(** ** Long opcodes *)

Inductive U_OPCODE_LONG : Set :=
  | NOP_AM32_L | NOP_AM321_L | NOP_AM322_L | NOP_AM323_L
  | UNREACH_AM32_L | UNREACH_AM321_L | UNREACH_AM322_L | UNREACH_AM323_L
  | RETURN_AM32_L | RETURN_AM321_L | RETURN_AM322_L | RETURN_AM323_L
  | CALL_AM32_OFS_L | CALL_AM32_OFS1_L | CALL_AM32_OFS2_L | CALL_AM32_OFS3_L
  | JMP_AM32_OFS_L | JMP_AM32_OFS1_L | JMP_AM32_OFS2_L | JMP_AM32_OFS3_L
  | CALL_INDIRECT_AM32_R_L | CALL_INDIRECT_AM32_R1_L | CALL_INDIRECT_AM32_R2_L | CALL_INDIRECT_AM32_R3_L
  | JMP_INDIRECT_AM32_R_L | JMP_INDIRECT_AM32_R1_L | JMP_INDIRECT_AM32_R2_L | JMP_INDIRECT_AM32_R3_L
  | MEMORYSIZE_AM32_R_L | MEMORYSIZE_AM32_R1_L | MEMORYSIZE_AM32_R2_L | MEMORYSIZE_AM32_R3_L
  | MEMORYGROW_AM32_R_R_L | MEMORYGROW_AM32_R_R1_L | MEMORYGROW_AM32_R_R2_L | MEMORYGROW_AM32_R_R3_L
  | ADD_I32_AM32_R_IMM_L | ADD_I64_AM32_R_IMM_L | UNUSED1_L | UNUSED2_L
  | JEZ_I32_AM32_R_OFS_L | JEZ_I64_AM32_R_OFS_L | JEZ_F32_AM32_R_OFS_L | JEZ_F64_AM32_R_OFS_L
  | JNZ_I32_AM32_R_OFS_L | JNZ_I64_AM32_R_OFS_L | JNZ_F32_AM32_R_OFS_L | JNZ_F64_AM32_R_OFS_L
  | JLZ_I32_AM32_R_OFS_L | JLZ_I64_AM32_R_OFS_L | JLZ_F32_AM32_R_OFS_L | JLZ_F64_AM32_R_OFS_L
  | JLEZ_I32_AM32_R_OFS_L | JLEZ_I64_AM32_R_OFS_L | JLEZ_F32_AM32_R_OFS_L | JLEZ_F64_AM32_R_OFS_L
  | JGZ_I32_AM32_R_OFS_L | JGZ_I64_AM32_R_OFS_L | JGZ_F32_AM32_R_OFS_L | JGZ_F64_AM32_R_OFS_L
  | JGEZ_I32_AM32_R_OFS_L | JGEZ_I64_AM32_R_OFS_L | JGEZ_F32_AM32_R_OFS_L | JGEZ_F64_AM32_R_OFS_L
  | LLDA_I32_AM32_R_OFS_L | LLDA_I64_AM32_R_OFS_L | UNUSED3_L | UNUSED4_L
  | GLDA_I32_AM32_R_OFS_L | GLDA_I64_AM32_R_OFS_L | UNUSED5_L | UNUSED6_L
  | MOV_I32_AM32_R_R_L | MOV_I64_AM32_R_R_L | MOV_F32_AM32_R_R_L | MOV_F64_AM32_R_R_L
  | ADD_I32_AM32_R_R_L | ADD_I64_AM32_R_R_L | ADD_F32_AM32_R_R_L | ADD_F64_AM32_R_R_L
  | CONST_I32_AM32_R_IMM_L | CONST_I64_AM32_R_IMM_L | UNUSED7_L | UNUSED8_L
  | ADD_I32_AM32S_R_R_IMM_L | ADD_I64_AM32S_R_R_IMM_L | UNUSED9_L | UNUSED10_L
  | JEQ_I32_AM32S_R_R_OFS_L | JEQ_I64_AM32S_R_R_OFS_L | JEQ_F32_AM32S_R_R_OFS_L | JEQ_F64_AM32S_R_R_OFS_L
  | JNE_I32_AM32S_R_R_OFS_L | JNE_I64_AM32S_R_R_OFS_L | JNE_F32_AM32S_R_R_OFS_L | JNE_F64_AM32S_R_R_OFS_L
  | JLT_I32_AM32S_R_R_OFS_L | JLT_I64_AM32S_R_R_OFS_L | JLT_F32_AM32S_R_R_OFS_L | JLT_F64_AM32S_R_R_OFS_L
  | JLE_I32_AM32S_R_R_OFS_L | JLE_I64_AM32S_R_R_OFS_L | JLE_F32_AM32S_R_R_OFS_L | JLE_F64_AM32S_R_R_OFS_L
  | JGT_I32_AM32S_R_R_OFS_L | JGT_I64_AM32S_R_R_OFS_L | JGT_F32_AM32S_R_R_OFS_L | JGT_F64_AM32S_R_R_OFS_L
  | JGE_I32_AM32S_R_R_OFS_L | JGE_I64_AM32S_R_R_OFS_L | JGE_F32_AM32S_R_R_OFS_L | JGE_F64_AM32S_R_R_OFS_L
  | JLT_U_I32_AM32S_R_R_OFS_L | JLT_U_I64_AM32S_R_R_OFS_L | UNUSED11_L | UNUSED12_L
  | JLE_U_I32_AM32S_R_R_OFS_L | JLE_U_I64_AM32S_R_R_OFS_L | UNUSED13_L | UNUSED14_L
  | JGT_U_I32_AM32S_R_R_OFS_L | JGT_U_I64_AM32S_R_R_OFS_L | UNUSED15_L | UNUSED16_L
  | JGE_U_I32_AM32S_R_R_OFS_L | JGE_U_I64_AM32S_R_R_OFS_L | UNUSED17_L | UNUSED18_L
  | LOAD_I32_AM32S_R_R_IMM_L | LOAD_I64_AM32S_R_R_IMM_L | LOAD_F32_AM32S_R_R_IMM_L | LOAD_F64_AM32S_R_R_IMM_L
  | LOAD8_I32_AM32S_R_R_IMM_L | LOAD8_I64_AM32S_R_R_IMM_L | UNUSED19_L | UNUSED20_L
  | LOAD8_U_I32_AM32S_R_R_IMM_L | LOAD8_U_I64_AM32S_R_R_IMM_L | UNUSED21_L | UNUSED22_L
  | LOAD16_I32_AM32S_R_R_IMM_L | LOAD16_I64_AM32S_R_R_IMM_L | UNUSED23_L | UNUSED24_L
  | LOAD16_U_I32_AM32S_R_R_IMM_L | LOAD16_U_I64_AM32S_R_R_IMM_L | UNUSED25_L | UNUSED26_L
  | UNUSED27_L | LOAD32_I64_AM32S_R_R_IMM_L | UNUSED28_L | UNUSED29_L
  | UNUSED30_L | LOAD32_U_I64_AM32S_R_R_IMM_L | UNUSED31_L | UNUSED32_L
  | STORE_I32_AM32S_R_R_IMM_L | STORE_I64_AM32S_R_R_IMM_L | STORE_F32_AM32S_R_R_IMM_L | STORE_F64_AM32S_R_R_IMM_L
  | STORE8_I32_AM32S_R_R_IMM_L | STORE8_I64_AM32S_R_R_IMM_L | UNUSED33_L | UNUSED34_L
  | STORE16_I32_AM32S_R_R_IMM_L | STORE16_I64_AM32S_R_R_IMM_L | UNUSED35_L | UNUSED36_L
  | UNUSED37_L | STORE32_I64_AM32S_R_R_IMM_L | UNUSED38_L | UNUSED39_L
  | LLOAD_I32_AM32_R_IMM_L | LLOAD_I64_AM32_R_IMM_L | LLOAD_F32_AM32_R_IMM_L | LLOAD_F64_AM32_R_IMM_L
  | LLOAD8_I32_AM32_R_IMM_L | LLOAD8_I64_AM32_R_IMM_L | UNUSED40_L | UNUSED41_L
  | LLOAD8_U_I32_AM32_R_IMM_L | LLOAD8_U_I64_AM32_R_IMM_L | UNUSED42_L | UNUSED43_L
  | LLOAD16_I32_AM32_R_IMM_L | LLOAD16_I64_AM32_R_IMM_L | UNUSED44_L | UNUSED45_L
  | LLOAD16_U_I32_AM32_R_IMM_L | LLOAD16_U_I64_AM32_R_IMM_L | UNUSED46_L | UNUSED47_L
  | UNUSED48_L | LLOAD32_I64_AM32_R_IMM_L | UNUSED49_L | UNUSED50_L
  | UNUSED51_L | LLOAD32_U_I64_AM32_R_IMM_L | UNUSED52_L | UNUSED53_L
  | LSTORE_I32_AM32_R_IMM_L | LSTORE_I64_AM32_R_IMM_L | LSTORE_F32_AM32_R_IMM_L | LSTORE_F64_AM32_R_IMM_L
  | LSTORE8_I32_AM32_R_IMM_L | LSTORE8_I64_AM32_R_IMM_L | UNUSED54_L | UNUSED55_L
  | LSTORE16_I32_AM32_R_IMM_L | LSTORE16_I64_AM32_R_IMM_L | UNUSED56_L | UNUSED57_L
  | UNUSED58_L | LSTORE32_I64_AM32_R_IMM_L | UNUSED59_L | UNUSED60_L
  | ADD_I32_AM32S_R_R_R_L | ADD_I64_AM32S_R_R_R_L | ADD_F32_AM32S_R_R_R_L | ADD_F64_AM32S_R_R_R_L
  | SUB_I32_AM32S_R_R_R_L | SUB_I64_AM32S_R_R_R_L | SUB_F32_AM32S_R_R_R_L | SUB_F64_AM32S_R_R_R_L
  | ROTL_I32_AM32S_R_R_R_L | ROTL_I64_AM32S_R_R_R_L | UNUSED61_L | UNUSED62_L
  | ROTR_I32_AM32S_R_R_R_L | ROTR_I64_AM32S_R_R_R_L | UNUSED63_L | UNUSED64_L
  | UNUSED65_L | CONV_I32_I64_AM32_R_R_L | CONV_I32_F32_AM32_R_R_L | CONV_I32_F64_AM32_R_R_L
  | UNUSED66_L | CONV_I32_U_I64_AM32_R_R_L | UNUSED67_L | UNUSED68_L
  | CONV_I64_I32_AM32_R_R_L | UNUSED69_L | CONV_I64_F32_AM32_R_R_L | CONV_I64_F64_AM32_R_R_L
  | CONV_F32_I32_AM32_R_R_L | CONV_F32_I64_AM32_R_R_L | UNUSED70_L | CONV_F32_F64_AM32_R_R_L
  | CONV_F64_I32_AM32_R_R_L | CONV_F64_I64_AM32_R_R_L | CONV_F64_F32_AM32_R_R_L | UNUSED71_L
  | EQZ_I32_AM32_R_R_L | EQZ_I64_AM32_R_R_L | EQZ_F32_AM32_R_R_L | EQZ_F64_AM32_R_R_L
  | UNUSED72_L | UNUSED73_L | CEIL_F32_AM32_R_R_L | CEIL_F64_AM32_R_R_L
  | UNUSED74_L | UNUSED75_L | FLOOR_F32_AM32_R_R_L | FLOOR_F64_AM32_R_R_L
  | UNUSED76_L | UNUSED77_L | SQRT_F32_AM32_R_R_L | SQRT_F64_AM32_R_R_L
  | UNUSED78_L | UNUSED79_L | NEG_F32_AM32_R_R_L | NEG_F64_AM32_R_R_L
  | REINTR_F32_I32_AM32_R_R_L | UNUSED80_L | UNUSED81_L | UNUSED82_L
  | UNUSED83_L | REINTR_F64_I64_AM32_R_R_L | UNUSED84_L | UNUSED85_L
  | UNUSED86_L | UNUSED87_L | REINTR_I32_F32_AM32_R_R_L | UNUSED88_L
  | UNUSED89_L | UNUSED90_L | UNUSED91_L | REINTR_I64_F64_AM32_R_R_L
  | BREAK_AM32_L | BREAK_AM321_L | BREAK_AM322_L | BREAK_AM323_L
  | UNUSED92_L | UNUSED93_L | UNUSED94_L | UNUSED95_L
  | UNUSED96_L | UNUSED97_L | UNUSED98_L | UNUSED99_L
  | UNUSED100_L | UNUSED101_L | UNUSED102_L | UNUSED103_L
  | UNUSED104_L | UNUSED105_L | UNUSED106_L | UNUSED107_L
  | UNUSED108_L | UNUSED109_L | UNUSED110_L | UNUSED111_L
  | UNUSED112_L | UNUSED113_L | UNUSED114_L | UNUSED115_L
  | UNUSED116_L | UNUSED117_L | UNUSED118_L | UNUSED119_L
  | UNUSED120_L | UNUSED121_L | UNUSED122_L | UNUSED123_L
  | UNUSED124_L | UNUSED125_L | UNUSED126_L | UNUSED127_L
  | UNUSED128_L | UNUSED129_L | UNUSED130_L | UNUSED131_L
  | UNUSED132_L | UNUSED133_L | UNUSED134_L | UNUSED135_L
  | UNUSED136_L | UNUSED137_L | UNUSED138_L | UNUSED139_L
  | UNUSED140_L | UNUSED141_L | UNUSED142_L | UNUSED143_L
  | UNUSED144_L | UNUSED145_L | UNUSED146_L | UNUSED147_L
  | UNUSED148_L | UNUSED149_L | UNUSED150_L | UNUSED151_L
  | UNUSED152_L | UNUSED153_L | UNUSED154_L | UNUSED155_L
  | UNUSED156_L | UNUSED157_L | UNUSED158_L | UNUSED159_L
  | UNUSED160_L | UNUSED161_L | UNUSED162_L | UNUSED163_L
  | UNUSED164_L | UNUSED165_L | UNUSED166_L | UNUSED167_L
  | UNUSED168_L | UNUSED169_L | UNUSED170_L | UNUSED171_L
  | UNUSED172_L | UNUSED173_L | UNUSED174_L | UNUSED175_L
  | UNUSED176_L | UNUSED177_L | UNUSED178_L | UNUSED179_L
  | UNUSED180_L | UNUSED181_L | UNUSED182_L | UNUSED183_L
  | UNUSED184_L | UNUSED185_L | UNUSED186_L | UNUSED187_L
  | UNUSED188_L | UNUSED189_L | UNUSED190_L | UNUSED191_L
  | UNUSED192_L | UNUSED193_L | UNUSED194_L | UNUSED195_L
  | UNUSED196_L | UNUSED197_L | UNUSED198_L | UNUSED199_L
  | UNUSED200_L | UNUSED201_L | UNUSED202_L | UNUSED203_L
  | UNUSED204_L | UNUSED205_L | UNUSED206_L | UNUSED207_L
  | UNUSED208_L | UNUSED209_L | UNUSED210_L | UNUSED211_L
  | UNUSED212_L | UNUSED213_L | UNUSED214_L | UNUSED215_L
  | UNUSED216_L | UNUSED217_L | UNUSED218_L | UNUSED219_L
  | UNUSED220_L | UNUSED221_L | UNUSED222_L | UNUSED223_L
  | UNUSED224_L | UNUSED225_L | UNUSED226_L | UNUSED227_L
  | UNUSED228_L | UNUSED229_L | UNUSED230_L | UNUSED231_L
  | UNUSED232_L | UNUSED233_L | UNUSED234_L | UNUSED235_L
  | UNUSED236_L | UNUSED237_L | UNUSED238_L | UNUSED239_L
  | UNUSED240_L | UNUSED241_L | UNUSED242_L | UNUSED243_L
  | UNUSED244_L | UNUSED245_L | UNUSED246_L | UNUSED247_L
  | UNUSED248_L | UNUSED249_L | UNUSED250_L | UNUSED251_L
  | UNUSED252_L | UNUSED253_L | UNUSED254_L | UNUSED255_L
  | UNUSED256_L | UNUSED257_L | UNUSED258_L | UNUSED259_L
  | UNUSED260_L | UNUSED261_L | UNUSED262_L | UNUSED263_L
  | UNUSED264_L | UNUSED265_L | UNUSED266_L | UNUSED267_L
  | UNUSED268_L | UNUSED269_L | UNUSED270_L | UNUSED271_L
  | UNUSED272_L | UNUSED273_L | UNUSED274_L | UNUSED275_L
  | UNUSED276_L | UNUSED277_L | UNUSED278_L | UNUSED279_L
  | UNUSED280_L | UNUSED281_L | UNUSED282_L | UNUSED283_L
  | UNUSED284_L | UNUSED285_L | UNUSED286_L | UNUSED287_L
  | UNUSED288_L | UNUSED289_L | UNUSED290_L | UNUSED291_L
  | UNUSED292_L | UNUSED293_L | UNUSED294_L | UNUSED295_L
  | UNUSED296_L | UNUSED297_L | UNUSED298_L | UNUSED299_L
  | UNUSED300_L | UNUSED301_L | UNUSED302_L | UNUSED303_L
  | UNUSED304_L | UNUSED305_L | UNUSED306_L | UNUSED307_L
  | UNUSED308_L | UNUSED309_L | UNUSED310_L | UNUSED311_L
  | CONST_L_I32_AM64_R_IMM_L | CONST_L_I64_AM64_R_IMM_L | CONST_L_F32_AM64_R_IMM_L | CONST_L_F64_AM64_R_IMM_L
  | UNUSED312_L | CONST_L_HIGH_I64_AM64_R_IMM_L | UNUSED313_L | CONST_L_HIGH_F64_AM64_R_IMM_L
  | CTZ_I32_AM64_R_OFS_L | CTZ_I64_AM64_R_OFS_L | UNUSED314_L | UNUSED315_L
  | POPCNT_I32_AM64_R_OFS_L | POPCNT_I64_AM64_R_OFS_L | UNUSED316_L | UNUSED317_L
  | ADD_I32_AM64_R_R_IMM_L | ADD_I64_AM64_R_R_IMM_L | UNUSED318_L | UNUSED319_L
  | JEQ_I32_AM64_R_R_OFS_L | JEQ_I64_AM64_R_R_OFS_L | JEQ_F32_AM64_R_R_OFS_L | JEQ_F64_AM64_R_R_OFS_L
  | JNE_I32_AM64_R_R_OFS_L | JNE_I64_AM64_R_R_OFS_L | JNE_F32_AM64_R_R_OFS_L | JNE_F64_AM64_R_R_OFS_L
  | JLT_I32_AM64_R_R_OFS_L | JLT_I64_AM64_R_R_OFS_L | JLT_F32_AM64_R_R_OFS_L | JLT_F64_AM64_R_R_OFS_L
  | JLE_I32_AM64_R_R_OFS_L | JLE_I64_AM64_R_R_OFS_L | JLE_F32_AM64_R_R_OFS_L | JLE_F64_AM64_R_R_OFS_L
  | JGT_I32_AM64_R_R_OFS_L | JGT_I64_AM64_R_R_OFS_L | JGT_F32_AM64_R_R_OFS_L | JGT_F64_AM64_R_R_OFS_L
  | JGE_I32_AM64_R_R_OFS_L | JGE_I64_AM64_R_R_OFS_L | JGE_F32_AM64_R_R_OFS_L | JGE_F64_AM64_R_R_OFS_L
  | JLT_U_I32_AM64_R_R_OFS_L | JLT_U_I64_AM64_R_R_OFS_L | UNUSED320_L | UNUSED321_L
  | JLE_U_I32_AM64_R_R_OFS_L | JLE_U_I64_AM64_R_R_OFS_L | UNUSED322_L | UNUSED323_L
  | JGT_U_I32_AM64_R_R_OFS_L | JGT_U_I64_AM64_R_R_OFS_L | UNUSED324_L | UNUSED325_L
  | JGE_U_I32_AM64_R_R_OFS_L | JGE_U_I64_AM64_R_R_OFS_L | UNUSED326_L | UNUSED327_L
  | LOAD_I32_AM64_R_R_IMM_L | LOAD_I64_AM64_R_R_IMM_L | LOAD_F32_AM64_R_R_IMM_L | LOAD_F64_AM64_R_R_IMM_L
  | LOAD8_I32_AM64_R_R_IMM_L | LOAD8_I64_AM64_R_R_IMM_L | UNUSED328_L | UNUSED329_L
  | LOAD8_U_I32_AM64_R_R_IMM_L | LOAD8_U_I64_AM64_R_R_IMM_L | UNUSED330_L | UNUSED331_L
  | LOAD16_I32_AM64_R_R_IMM_L | LOAD16_I64_AM64_R_R_IMM_L | UNUSED332_L | UNUSED333_L
  | LOAD16_U_I32_AM64_R_R_IMM_L | LOAD16_U_I64_AM64_R_R_IMM_L | UNUSED334_L | UNUSED335_L
  | UNUSED336_L | LOAD32_I64_AM64_R_R_IMM_L | UNUSED337_L | UNUSED338_L
  | UNUSED339_L | LOAD32_U_I64_AM64_R_R_IMM_L | UNUSED340_L | UNUSED341_L
  | STORE_I32_AM64_R_R_IMM_L | STORE_I64_AM64_R_R_IMM_L | STORE_F32_AM64_R_R_IMM_L | STORE_F64_AM64_R_R_IMM_L
  | STORE8_I32_AM64_R_R_IMM_L | STORE8_I64_AM64_R_R_IMM_L | UNUSED342_L | UNUSED343_L
  | STORE16_I32_AM64_R_R_IMM_L | STORE16_I64_AM64_R_R_IMM_L | UNUSED344_L | UNUSED345_L
  | UNUSED346_L | STORE32_I64_AM64_R_R_IMM_L | UNUSED347_L | UNUSED348_L
  | SELECT_I32_AM64_R_R_OFS_L | SELECT_I64_AM64_R_R_OFS_L | SELECT_F32_AM64_R_R_OFS_L | SELECT_F64_AM64_R_R_OFS_L
  | LLOAD_I32_AM64_R_IMM_L | LLOAD_I64_AM64_R_IMM_L | LLOAD_F32_AM64_R_IMM_L | LLOAD_F64_AM64_R_IMM_L
  | LLOAD8_I32_AM64_R_IMM_L | LLOAD8_I64_AM64_R_IMM_L | UNUSED349_L | UNUSED350_L
  | LLOAD8_U_I32_AM64_R_IMM_L | LLOAD8_U_I64_AM64_R_IMM_L | UNUSED351_L | UNUSED352_L
  | LLOAD16_I32_AM64_R_IMM_L | LLOAD16_I64_AM64_R_IMM_L | UNUSED353_L | UNUSED354_L
  | LLOAD16_U_I32_AM64_R_IMM_L | LLOAD16_U_I64_AM64_R_IMM_L | UNUSED355_L | UNUSED356_L
  | UNUSED357_L | LLOAD32_I64_AM64_R_IMM_L | UNUSED358_L | UNUSED359_L
  | UNUSED360_L | LLOAD32_U_I64_AM64_R_IMM_L | UNUSED361_L | UNUSED362_L
  | LSTORE_I32_AM64_R_IMM_L | LSTORE_I64_AM64_R_IMM_L | LSTORE_F32_AM64_R_IMM_L | LSTORE_F64_AM64_R_IMM_L
  | LSTORE8_I32_AM64_R_IMM_L | LSTORE8_I64_AM64_R_IMM_L | UNUSED363_L | UNUSED364_L
  | LSTORE16_I32_AM64_R_IMM_L | LSTORE16_I64_AM64_R_IMM_L | UNUSED365_L | UNUSED366_L
  | UNUSED367_L | LSTORE32_I64_AM64_R_IMM_L | UNUSED368_L | UNUSED369_L
  | EQ_I32_AM64_R_R_R_L | EQ_I64_AM64_R_R_R_L | EQ_F32_AM64_R_R_R_L | EQ_F64_AM64_R_R_R_L
  | NE_I32_AM64_R_R_R_L | NE_I64_AM64_R_R_R_L | NE_F32_AM64_R_R_R_L | NE_F64_AM64_R_R_R_L
  | LT_I32_AM64_R_R_R_L | LT_I64_AM64_R_R_R_L | LT_F32_AM64_R_R_R_L | LT_F64_AM64_R_R_R_L
  | LT_U_I32_AM64_R_R_R_L | LT_U_I64_AM64_R_R_R_L | UNUSED370_L | UNUSED371_L
  | GT_I32_AM64_R_R_R_L | GT_I64_AM64_R_R_R_L | GT_F32_AM64_R_R_R_L | GT_F64_AM64_R_R_R_L
  | GT_U_I32_AM64_R_R_R_L | GT_U_I64_AM64_R_R_R_L | UNUSED372_L | UNUSED373_L
  | LE_I32_AM64_R_R_R_L | LE_I64_AM64_R_R_R_L | LE_F32_AM64_R_R_R_L | LE_F64_AM64_R_R_R_L
  | LE_U_I32_AM64_R_R_R_L | LE_U_I64_AM64_R_R_R_L | UNUSED374_L | UNUSED375_L
  | GE_I32_AM64_R_R_R_L | GE_I64_AM64_R_R_R_L | GE_F32_AM64_R_R_R_L | GE_F64_AM64_R_R_R_L
  | GE_U_I32_AM64_R_R_R_L | GE_U_I64_AM64_R_R_R_L | UNUSED376_L | UNUSED377_L
  | ADD_I32_AM64_R_R_R_L | ADD_I64_AM64_R_R_R_L | ADD_F32_AM64_R_R_R_L | ADD_F64_AM64_R_R_R_L
  | SUB_I32_AM64_R_R_R_L | SUB_I64_AM64_R_R_R_L | SUB_F32_AM64_R_R_R_L | SUB_F64_AM64_R_R_R_L
  | MUL_I32_AM64_R_R_R_L | MUL_I64_AM64_R_R_R_L | MUL_F32_AM64_R_R_R_L | MUL_F64_AM64_R_R_R_L
  | DIV_I32_AM64_R_R_R_L | DIV_I64_AM64_R_R_R_L | DIV_F32_AM64_R_R_R_L | DIV_F64_AM64_R_R_R_L
  | DIV_U_I32_AM64_R_R_R_L | DIV_U_I64_AM64_R_R_R_L | UNUSED378_L | UNUSED379_L
  | REM_I32_AM64_R_R_R_L | REM_I64_AM64_R_R_R_L | UNUSED380_L | UNUSED381_L
  | REM_U_I32_AM64_R_R_R_L | REM_U_I64_AM64_R_R_R_L | UNUSED382_L | UNUSED383_L
  | AND_I32_AM64_R_R_R_L | AND_I64_AM64_R_R_R_L | UNUSED384_L | UNUSED385_L
  | OR_I32_AM64_R_R_R_L | OR_I64_AM64_R_R_R_L | UNUSED386_L | UNUSED387_L
  | XOR_I32_AM64_R_R_R_L | XOR_I64_AM64_R_R_R_L | UNUSED388_L | UNUSED389_L
  | SHL_I32_AM64_R_R_R_L | SHL_I64_AM64_R_R_R_L | UNUSED390_L | UNUSED391_L
  | SHR_I32_AM64_R_R_R_L | SHR_I64_AM64_R_R_R_L | UNUSED392_L | UNUSED393_L
  | SHR_U_I32_AM64_R_R_R_L | SHR_U_I64_AM64_R_R_R_L | UNUSED394_L | UNUSED395_L
  | UNUSED396_L | UNUSED397_L | MIN_F32_AM64_R_R_R_L | MIN_F64_AM64_R_R_R_L
  | UNUSED398_L | UNUSED399_L | MAX_F32_AM64_R_R_R_L | MAX_F64_AM64_R_R_R_L
  | LLDA_I32_AM64_R_OFS_L | LLDA_I64_AM64_R_OFS_L | UNUSED400_L | UNUSED401_L
  | BUILTIN_I32_AM64_R_R_IMM_L | BUILTIN_I64_AM64_R_R_IMM_L | BUILTIN_F32_AM64_R_R_IMM_L | BUILTIN_F64_AM64_R_R_IMM_L
  | GLOBALGET_I32_AM64_R_OFS_L | GLOBALGET_I64_AM64_R_OFS_L | GLOBALGET_F32_AM64_R_OFS_L | GLOBALGET_F64_AM64_R_OFS_L
  | GLOBALSET_I32_AM64_R_OFS_L | GLOBALSET_I64_AM64_R_OFS_L | GLOBALSET_F32_AM64_R_OFS_L | GLOBALSET_F64_AM64_R_OFS_L.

▶ _TASK REQUIREMENTS_: Reprint exactly the lines above that start at the one with "UNUSED21_L | UNUSED22_L" and end at the one with "UNUSED25_L | UNUSED26_L", keeping both and adding none.

▶ _SOLUTION TO THE EXERCISE_:
  | LOAD8_U_I32_AM32S_R_R_IMM_L | LOAD8_U_I64_AM32S_R_R_IMM_L | UNUSED21_L | UNUSED22_L
  | LOAD16_I32_AM32S_R_R_IMM_L | LOAD16_I64_AM32S_R_R_IMM_L | UNUSED23_L | UNUSED24_L
  | LOAD16_U_I32_AM32S_R_R_IMM_L | LOAD16_U_I64_AM32S_R_R_IMM_L | UNUSED25_L | UNUSED26_L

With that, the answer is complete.